21 min: Rory Smith writes on Twitter: “Has any team in the #worldcup got a weak spot as obvious as #arg? Great front four, great midfield, two full-backs ripe for exploitation.”
19 min: Nigeria need to hold onto possession much better. Messi is running rings around them. Largerback needs to get his men to calm down, slow the pace and string together some easy passes. They could do with cutting down the space in midfield too. Far too much room for Messi and Co.
15 min: Anyone bet on Heinze scoring Argentina’s first goal? Meanwhile, Messi almost gets through but the keeper gets there just in time. Still, this is very ominous for Nigeria fans.
13 min: I must say, Maradona is looking rather smart in his grey suit. Pacing the technical area is betraying the nerves though.
10 min: This could be embarrassing for Nigeria. Maradona’s guys are looking every bit worth their billing as the tournament’s third favourites. They could be three up already – Vincent Enyeama pulled off a good save to deny Messi from distance.
6 min: GOAL! Argentina 1-0 Nigeria. (Heinze ‘6)
Flying header from Heinze. Great finish from the former Manchester United defender, from a corner. Flicked his header right into the top left corner.
5 min: The Argentines are finding space, Nigeria giving the ball away and Messi performing prodigies already. Tries a chip, saved.
3 min: End to end already. Nigeria whip a shot across the face of goal, but Messi is down the other end, disappears through three defenders, Yobo one of them, and sets up Higuain, but the Real Madrid striker muffs it. Poor. Great from Messi though. Surprised?
3 min: Already had a little weaving run from Messi, but the Nigerians survive.
1 min: Thanks to John Thompson, who has emailed in to say: “Why do they insist on playing all the matches in stadiums infested with swarms of killer bees. This noise is driving me to distraction!”
15:00: We’re under way!
14:58: Painful. I’ve seen a similar thing happen at Villa. Brad Friedel scored a direct hit on Craig Gardner’s backside. Gardner told me it was pretty painful. Maradona is obviously the only manager who isn’t worried about injuries. Anyway, say what you like about him, he can come up with some classic quotes.

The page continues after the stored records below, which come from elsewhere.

(** * Petition pipeline: agents, prompt templates and the orchestrator

    A shallow embedding of [utils/agents.py] (classes [PetitionAgent],
    [GeneratorAgent], [ReviewerAgent], [AgentOrchestrator]) together with the
    one query of [utils/db_manager.py] that the orchestrator uses,
    [DatabaseManager.get_agent_model_by_specialty].

    Conventions of the embedding.
    - Python [str] is [string]; a [Dict[str, str]] is a [gmap string string].
    - A dict that is passed between functions is an object of a store
      ([heap]) and is passed as a location, so that writes through an alias
      would be visible to the caller.
    - Code that logs, queries the database or calls the text-generation
      client runs in the monad [M]: it threads the store and an append-only
      trace of events and may raise a Python exception.
    - A prompt template is kept in the parsed form that [str.format] works
      on: literal text alternating with replacement fields.  The templates
      of the repository use named fields ([{name}]) only; the other kinds
      of field, and markup that is not valid, are kept as what they make
      [str.format] do. *)

From Stdlib Require Import QArith.
From stdpp Require Import base numbers option list strings gmap fin_maps.
From stdpp Require Import pretty.

Close Scope Q_scope.

Open Scope string_scope.
Open Scope list_scope.

(** ** Values *)

Abbreviation dict := (gmap string string).

(** [chr(34)], written this way because it cannot stand inside a literal. *)
Definition dquote : string := String (Ascii.ascii_of_nat 34) EmptyString.

(** ** Exceptions *)

(** The three [ValueError]s that [agents.py] raises, told apart by their
    message, and the one that [str.format] raises for a template it cannot
    read. *)
Inductive value_error :=
  | IncompleteContext (missing : string)
      (* f"Contexto incompleto para formatação do prompt: {str(e)}" *)
  | UnsupportedSpecialty (specialty : string)
      (* f"Especialidade não suportada: {specialty}" *)
  | NoGeneratorForType (petition_type : string)
      (* f"Nenhum agente gerador encontrado para o tipo de petição: {petition_type}" *)
  | InvalidFormat.
      (* raised by str.format *)

Inductive exn :=
  | KeyError (key : string)
  | ValueError (v : value_error)
  | IndexError
  | AttributeError
  | TypeError
  | OtherError (class_name : string)
  | ClientError (cause : string).   (* an exception raised inside the client *)

Inductive result (A : Type) :=
  | Ok (a : A)
  | Raise (e : exn).
Arguments Ok {A} a.
Arguments Raise {A} e.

This one from earlier, for example: “I tell my players that 30 days of sacrifice for the chance to kiss the World Cup is nothing in the life of a man.” Eat your heart out, Eric Cantona.
14:55: The teams are on the pitch. While we wait for the usual handshakes and what-not, take a look at this unorthodox training session under Maradona.
14:53: The photographers are going crazy over Maradona who has ditched the tracksuit in favour of a suit and has now made his way to the dugout. Poor Lagerback is being totally ignored. Meanwhile, our friends at Castrol Football have come up with a nice stat: Argentina apparently have the tightest defence of all teams at the World Cup, having only allowed their opponents, on average, four shots on target per game since 1966.
14:47: So, six players from the Premier League on show, and it looks as though Maradona is going to play a 4-3-3 formation in an attempt to get Lionel Messi as involved as possible. Nigeria manager Lars Lagerback has a plan to neutralise him though, apparently. “I’m not fearful or intimidated by the thought of facing Messi,” he said. “I think I know how to stifle Argentina.” He’d better hope so.